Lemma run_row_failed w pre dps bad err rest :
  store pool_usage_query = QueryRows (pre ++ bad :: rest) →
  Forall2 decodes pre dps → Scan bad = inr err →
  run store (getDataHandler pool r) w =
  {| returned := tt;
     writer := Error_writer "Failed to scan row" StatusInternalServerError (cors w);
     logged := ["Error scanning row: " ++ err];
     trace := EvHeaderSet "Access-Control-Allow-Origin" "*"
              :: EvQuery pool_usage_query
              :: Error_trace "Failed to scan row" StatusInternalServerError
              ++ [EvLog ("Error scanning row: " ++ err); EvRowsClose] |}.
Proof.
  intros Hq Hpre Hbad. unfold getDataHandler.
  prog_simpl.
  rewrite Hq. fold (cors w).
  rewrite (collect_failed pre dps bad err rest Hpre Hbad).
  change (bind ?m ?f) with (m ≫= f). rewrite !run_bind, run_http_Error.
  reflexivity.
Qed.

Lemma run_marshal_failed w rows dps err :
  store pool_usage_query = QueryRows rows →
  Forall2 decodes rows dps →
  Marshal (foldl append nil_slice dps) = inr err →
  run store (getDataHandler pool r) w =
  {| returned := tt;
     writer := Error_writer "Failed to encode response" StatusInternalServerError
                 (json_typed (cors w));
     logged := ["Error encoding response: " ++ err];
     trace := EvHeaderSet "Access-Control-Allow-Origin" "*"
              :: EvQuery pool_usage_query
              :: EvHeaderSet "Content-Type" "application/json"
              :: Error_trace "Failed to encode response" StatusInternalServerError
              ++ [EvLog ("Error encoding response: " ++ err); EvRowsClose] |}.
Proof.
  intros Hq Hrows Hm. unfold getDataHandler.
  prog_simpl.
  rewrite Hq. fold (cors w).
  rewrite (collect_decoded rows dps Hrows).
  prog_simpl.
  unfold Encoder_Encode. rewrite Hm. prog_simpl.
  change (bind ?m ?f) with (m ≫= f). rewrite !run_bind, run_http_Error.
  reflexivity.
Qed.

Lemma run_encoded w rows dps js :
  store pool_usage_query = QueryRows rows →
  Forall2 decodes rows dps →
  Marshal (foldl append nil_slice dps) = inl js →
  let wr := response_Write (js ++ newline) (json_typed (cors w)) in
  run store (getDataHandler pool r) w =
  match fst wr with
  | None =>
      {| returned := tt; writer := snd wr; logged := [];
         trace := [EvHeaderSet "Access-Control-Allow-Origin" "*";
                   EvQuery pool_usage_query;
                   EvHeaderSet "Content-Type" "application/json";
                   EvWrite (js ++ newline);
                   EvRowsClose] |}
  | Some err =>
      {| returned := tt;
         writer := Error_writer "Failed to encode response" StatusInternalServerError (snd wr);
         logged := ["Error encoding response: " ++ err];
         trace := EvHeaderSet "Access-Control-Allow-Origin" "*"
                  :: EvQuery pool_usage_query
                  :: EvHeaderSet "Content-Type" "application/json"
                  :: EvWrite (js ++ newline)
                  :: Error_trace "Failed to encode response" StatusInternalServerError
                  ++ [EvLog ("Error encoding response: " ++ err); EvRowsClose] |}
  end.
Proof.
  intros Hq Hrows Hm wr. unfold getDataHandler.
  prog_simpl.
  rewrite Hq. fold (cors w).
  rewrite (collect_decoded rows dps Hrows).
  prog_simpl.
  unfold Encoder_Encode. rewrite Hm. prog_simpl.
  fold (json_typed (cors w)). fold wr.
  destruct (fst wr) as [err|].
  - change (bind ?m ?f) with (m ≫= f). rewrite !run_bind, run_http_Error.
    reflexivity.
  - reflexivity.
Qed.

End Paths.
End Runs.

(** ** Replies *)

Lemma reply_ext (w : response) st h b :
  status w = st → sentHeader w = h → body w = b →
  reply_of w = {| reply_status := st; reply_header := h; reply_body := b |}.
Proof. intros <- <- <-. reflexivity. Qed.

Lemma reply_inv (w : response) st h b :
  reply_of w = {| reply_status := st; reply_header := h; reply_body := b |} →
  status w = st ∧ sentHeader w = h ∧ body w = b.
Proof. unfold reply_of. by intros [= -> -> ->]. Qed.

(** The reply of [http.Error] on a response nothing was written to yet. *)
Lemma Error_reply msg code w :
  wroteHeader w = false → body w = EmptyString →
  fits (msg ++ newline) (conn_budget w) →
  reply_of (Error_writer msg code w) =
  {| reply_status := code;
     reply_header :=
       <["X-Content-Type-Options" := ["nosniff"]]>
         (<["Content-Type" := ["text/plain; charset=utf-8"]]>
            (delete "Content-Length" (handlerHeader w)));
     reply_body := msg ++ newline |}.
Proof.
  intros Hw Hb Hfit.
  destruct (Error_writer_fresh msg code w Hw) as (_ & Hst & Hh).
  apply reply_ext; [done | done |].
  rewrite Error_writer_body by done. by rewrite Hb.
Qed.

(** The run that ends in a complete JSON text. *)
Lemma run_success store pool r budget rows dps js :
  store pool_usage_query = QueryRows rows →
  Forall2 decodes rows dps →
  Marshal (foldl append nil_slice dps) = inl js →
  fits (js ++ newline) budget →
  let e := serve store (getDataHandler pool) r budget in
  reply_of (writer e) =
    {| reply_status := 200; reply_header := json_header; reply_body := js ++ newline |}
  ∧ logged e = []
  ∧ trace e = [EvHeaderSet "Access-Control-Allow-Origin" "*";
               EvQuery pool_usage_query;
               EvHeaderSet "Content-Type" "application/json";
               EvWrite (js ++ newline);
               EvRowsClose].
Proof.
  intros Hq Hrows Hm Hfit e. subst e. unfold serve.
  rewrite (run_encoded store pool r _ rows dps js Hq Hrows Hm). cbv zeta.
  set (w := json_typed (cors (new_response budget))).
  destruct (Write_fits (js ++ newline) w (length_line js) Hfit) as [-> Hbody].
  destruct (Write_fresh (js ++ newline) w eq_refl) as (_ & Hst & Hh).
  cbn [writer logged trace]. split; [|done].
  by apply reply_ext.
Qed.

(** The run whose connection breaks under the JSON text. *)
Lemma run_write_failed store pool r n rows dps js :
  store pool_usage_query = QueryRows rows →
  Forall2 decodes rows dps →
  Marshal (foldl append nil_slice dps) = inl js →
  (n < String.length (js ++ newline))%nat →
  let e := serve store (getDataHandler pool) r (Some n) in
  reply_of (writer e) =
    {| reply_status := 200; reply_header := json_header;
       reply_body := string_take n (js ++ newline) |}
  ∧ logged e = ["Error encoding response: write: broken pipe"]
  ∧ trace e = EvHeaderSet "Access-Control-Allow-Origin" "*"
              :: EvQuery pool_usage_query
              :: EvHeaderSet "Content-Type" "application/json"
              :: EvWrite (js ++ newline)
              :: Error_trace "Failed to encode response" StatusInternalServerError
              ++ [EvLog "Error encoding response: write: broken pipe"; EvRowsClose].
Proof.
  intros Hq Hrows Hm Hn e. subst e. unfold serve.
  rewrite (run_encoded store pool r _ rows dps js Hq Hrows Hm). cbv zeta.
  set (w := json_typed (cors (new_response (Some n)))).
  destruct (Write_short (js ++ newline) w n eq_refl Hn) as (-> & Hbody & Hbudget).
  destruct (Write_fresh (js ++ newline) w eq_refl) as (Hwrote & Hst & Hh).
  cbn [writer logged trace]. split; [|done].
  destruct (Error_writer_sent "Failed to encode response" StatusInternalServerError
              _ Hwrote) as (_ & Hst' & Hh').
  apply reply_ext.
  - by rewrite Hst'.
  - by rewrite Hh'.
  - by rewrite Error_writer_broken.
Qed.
----
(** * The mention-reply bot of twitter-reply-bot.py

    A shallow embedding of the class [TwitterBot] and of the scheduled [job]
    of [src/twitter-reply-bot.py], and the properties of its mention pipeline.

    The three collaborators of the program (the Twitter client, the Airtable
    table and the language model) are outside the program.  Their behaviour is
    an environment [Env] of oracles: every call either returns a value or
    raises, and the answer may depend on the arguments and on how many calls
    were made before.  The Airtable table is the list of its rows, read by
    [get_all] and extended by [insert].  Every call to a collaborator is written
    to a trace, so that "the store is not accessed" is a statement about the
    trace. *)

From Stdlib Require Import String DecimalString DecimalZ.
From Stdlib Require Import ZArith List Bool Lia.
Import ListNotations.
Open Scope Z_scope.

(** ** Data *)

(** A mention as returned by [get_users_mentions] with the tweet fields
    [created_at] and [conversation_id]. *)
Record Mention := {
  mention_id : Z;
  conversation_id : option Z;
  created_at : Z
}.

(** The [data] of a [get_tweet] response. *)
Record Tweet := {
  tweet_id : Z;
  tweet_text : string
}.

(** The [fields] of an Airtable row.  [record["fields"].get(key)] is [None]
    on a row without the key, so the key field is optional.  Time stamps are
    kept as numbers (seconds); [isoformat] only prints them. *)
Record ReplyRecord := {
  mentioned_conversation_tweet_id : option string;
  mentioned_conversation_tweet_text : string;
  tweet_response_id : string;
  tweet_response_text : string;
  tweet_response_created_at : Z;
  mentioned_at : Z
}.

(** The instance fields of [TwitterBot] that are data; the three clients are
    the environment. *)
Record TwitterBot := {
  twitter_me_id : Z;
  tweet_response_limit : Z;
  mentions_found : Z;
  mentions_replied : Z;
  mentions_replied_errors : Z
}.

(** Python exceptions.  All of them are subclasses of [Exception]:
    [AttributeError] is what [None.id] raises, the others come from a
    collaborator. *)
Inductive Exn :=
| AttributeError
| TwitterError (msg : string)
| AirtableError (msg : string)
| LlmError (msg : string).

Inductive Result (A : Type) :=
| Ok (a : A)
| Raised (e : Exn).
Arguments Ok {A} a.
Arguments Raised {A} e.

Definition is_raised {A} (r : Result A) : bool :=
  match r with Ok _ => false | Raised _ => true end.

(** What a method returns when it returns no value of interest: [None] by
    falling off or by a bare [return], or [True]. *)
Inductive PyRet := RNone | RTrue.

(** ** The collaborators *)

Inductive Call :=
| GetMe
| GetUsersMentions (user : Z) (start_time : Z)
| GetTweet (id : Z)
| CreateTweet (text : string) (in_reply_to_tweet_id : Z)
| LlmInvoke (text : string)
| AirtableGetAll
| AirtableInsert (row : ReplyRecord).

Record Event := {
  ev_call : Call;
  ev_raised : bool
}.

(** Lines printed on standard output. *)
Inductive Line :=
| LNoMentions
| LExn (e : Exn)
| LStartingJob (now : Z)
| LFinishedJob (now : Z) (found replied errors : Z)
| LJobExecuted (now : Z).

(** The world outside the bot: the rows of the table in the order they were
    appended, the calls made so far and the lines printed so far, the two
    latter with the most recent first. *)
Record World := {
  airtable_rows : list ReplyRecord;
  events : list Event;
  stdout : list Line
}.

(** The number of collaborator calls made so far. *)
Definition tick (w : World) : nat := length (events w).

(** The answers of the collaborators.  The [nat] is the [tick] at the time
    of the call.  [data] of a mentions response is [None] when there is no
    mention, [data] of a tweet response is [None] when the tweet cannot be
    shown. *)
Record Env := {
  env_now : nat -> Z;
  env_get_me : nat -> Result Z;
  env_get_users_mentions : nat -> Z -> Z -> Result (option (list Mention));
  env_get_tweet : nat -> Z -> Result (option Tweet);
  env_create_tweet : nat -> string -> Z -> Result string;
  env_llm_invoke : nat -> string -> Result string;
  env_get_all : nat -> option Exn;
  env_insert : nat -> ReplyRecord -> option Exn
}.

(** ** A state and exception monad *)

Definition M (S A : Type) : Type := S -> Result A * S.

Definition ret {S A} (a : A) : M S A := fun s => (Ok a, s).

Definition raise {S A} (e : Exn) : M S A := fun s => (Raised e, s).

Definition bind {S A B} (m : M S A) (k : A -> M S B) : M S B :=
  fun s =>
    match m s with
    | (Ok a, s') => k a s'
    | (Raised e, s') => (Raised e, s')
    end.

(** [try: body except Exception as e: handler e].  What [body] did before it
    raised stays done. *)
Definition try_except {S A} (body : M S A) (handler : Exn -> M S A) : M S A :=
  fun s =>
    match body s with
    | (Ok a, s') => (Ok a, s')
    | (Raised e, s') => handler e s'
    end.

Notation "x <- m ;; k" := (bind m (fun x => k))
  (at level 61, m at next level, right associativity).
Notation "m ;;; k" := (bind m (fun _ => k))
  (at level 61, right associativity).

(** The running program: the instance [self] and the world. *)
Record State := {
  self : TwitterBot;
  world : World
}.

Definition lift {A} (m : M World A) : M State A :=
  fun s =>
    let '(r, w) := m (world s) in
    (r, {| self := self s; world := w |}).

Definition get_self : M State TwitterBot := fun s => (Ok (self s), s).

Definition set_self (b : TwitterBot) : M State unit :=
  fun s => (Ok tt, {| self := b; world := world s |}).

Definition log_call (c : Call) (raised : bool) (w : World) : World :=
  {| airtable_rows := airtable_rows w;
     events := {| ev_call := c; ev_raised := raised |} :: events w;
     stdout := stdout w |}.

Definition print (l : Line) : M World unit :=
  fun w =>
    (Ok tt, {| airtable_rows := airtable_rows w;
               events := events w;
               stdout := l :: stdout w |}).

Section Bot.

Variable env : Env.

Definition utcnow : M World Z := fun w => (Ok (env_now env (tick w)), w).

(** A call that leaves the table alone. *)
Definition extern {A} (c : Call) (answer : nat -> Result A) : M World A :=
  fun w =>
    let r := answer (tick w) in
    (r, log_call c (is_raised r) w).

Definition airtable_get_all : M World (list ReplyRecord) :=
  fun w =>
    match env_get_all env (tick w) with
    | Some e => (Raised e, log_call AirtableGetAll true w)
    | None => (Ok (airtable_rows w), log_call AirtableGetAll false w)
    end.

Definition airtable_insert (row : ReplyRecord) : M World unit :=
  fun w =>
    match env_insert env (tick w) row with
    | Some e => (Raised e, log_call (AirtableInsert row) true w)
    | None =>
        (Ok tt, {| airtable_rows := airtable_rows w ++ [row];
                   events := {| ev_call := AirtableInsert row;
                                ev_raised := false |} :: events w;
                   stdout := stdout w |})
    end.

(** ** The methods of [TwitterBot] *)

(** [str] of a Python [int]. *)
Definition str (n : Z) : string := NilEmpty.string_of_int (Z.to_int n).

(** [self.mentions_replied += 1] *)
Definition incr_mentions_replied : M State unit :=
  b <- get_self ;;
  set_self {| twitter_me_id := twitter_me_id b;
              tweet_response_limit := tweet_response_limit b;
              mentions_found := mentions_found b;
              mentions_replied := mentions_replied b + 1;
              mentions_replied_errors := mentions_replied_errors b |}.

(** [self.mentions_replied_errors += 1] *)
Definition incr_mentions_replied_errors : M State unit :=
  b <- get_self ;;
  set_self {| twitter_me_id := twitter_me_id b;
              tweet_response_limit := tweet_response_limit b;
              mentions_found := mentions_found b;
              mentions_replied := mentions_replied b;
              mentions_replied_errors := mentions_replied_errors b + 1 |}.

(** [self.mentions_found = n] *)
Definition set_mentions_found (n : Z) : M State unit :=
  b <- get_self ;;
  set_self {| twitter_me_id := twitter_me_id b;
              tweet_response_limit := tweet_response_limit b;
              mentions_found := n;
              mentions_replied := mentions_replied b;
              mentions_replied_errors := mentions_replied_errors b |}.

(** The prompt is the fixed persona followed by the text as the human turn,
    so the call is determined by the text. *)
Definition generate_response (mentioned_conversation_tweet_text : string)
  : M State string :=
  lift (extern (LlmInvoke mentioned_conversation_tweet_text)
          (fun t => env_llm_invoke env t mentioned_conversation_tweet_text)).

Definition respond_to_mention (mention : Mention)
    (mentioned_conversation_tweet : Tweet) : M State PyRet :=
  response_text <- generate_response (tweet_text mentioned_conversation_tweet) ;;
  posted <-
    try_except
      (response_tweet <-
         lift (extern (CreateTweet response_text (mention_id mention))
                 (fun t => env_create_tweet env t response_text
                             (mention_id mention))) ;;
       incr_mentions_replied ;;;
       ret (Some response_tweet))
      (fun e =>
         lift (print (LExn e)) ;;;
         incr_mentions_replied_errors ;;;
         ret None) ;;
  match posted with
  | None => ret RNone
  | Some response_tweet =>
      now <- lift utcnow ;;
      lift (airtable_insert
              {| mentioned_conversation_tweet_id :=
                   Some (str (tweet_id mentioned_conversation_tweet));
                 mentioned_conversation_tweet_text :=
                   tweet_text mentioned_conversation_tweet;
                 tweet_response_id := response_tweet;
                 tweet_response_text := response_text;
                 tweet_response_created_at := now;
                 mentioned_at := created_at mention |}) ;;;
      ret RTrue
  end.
----
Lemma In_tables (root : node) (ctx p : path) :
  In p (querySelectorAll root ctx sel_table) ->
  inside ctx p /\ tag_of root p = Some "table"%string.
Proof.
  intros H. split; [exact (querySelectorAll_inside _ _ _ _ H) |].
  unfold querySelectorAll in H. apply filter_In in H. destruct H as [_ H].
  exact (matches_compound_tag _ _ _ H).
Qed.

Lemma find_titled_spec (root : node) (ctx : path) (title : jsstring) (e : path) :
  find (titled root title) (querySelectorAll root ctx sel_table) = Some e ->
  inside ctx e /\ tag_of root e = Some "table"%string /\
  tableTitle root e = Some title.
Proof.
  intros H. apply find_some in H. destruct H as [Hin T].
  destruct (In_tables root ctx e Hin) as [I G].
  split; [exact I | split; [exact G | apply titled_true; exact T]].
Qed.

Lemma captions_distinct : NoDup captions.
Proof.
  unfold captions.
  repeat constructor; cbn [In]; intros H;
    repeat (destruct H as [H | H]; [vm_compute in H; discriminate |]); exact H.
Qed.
----
**The task**
Check each line in the data for the word "returned", then report only how many lines contain it.

**Problem solution**
5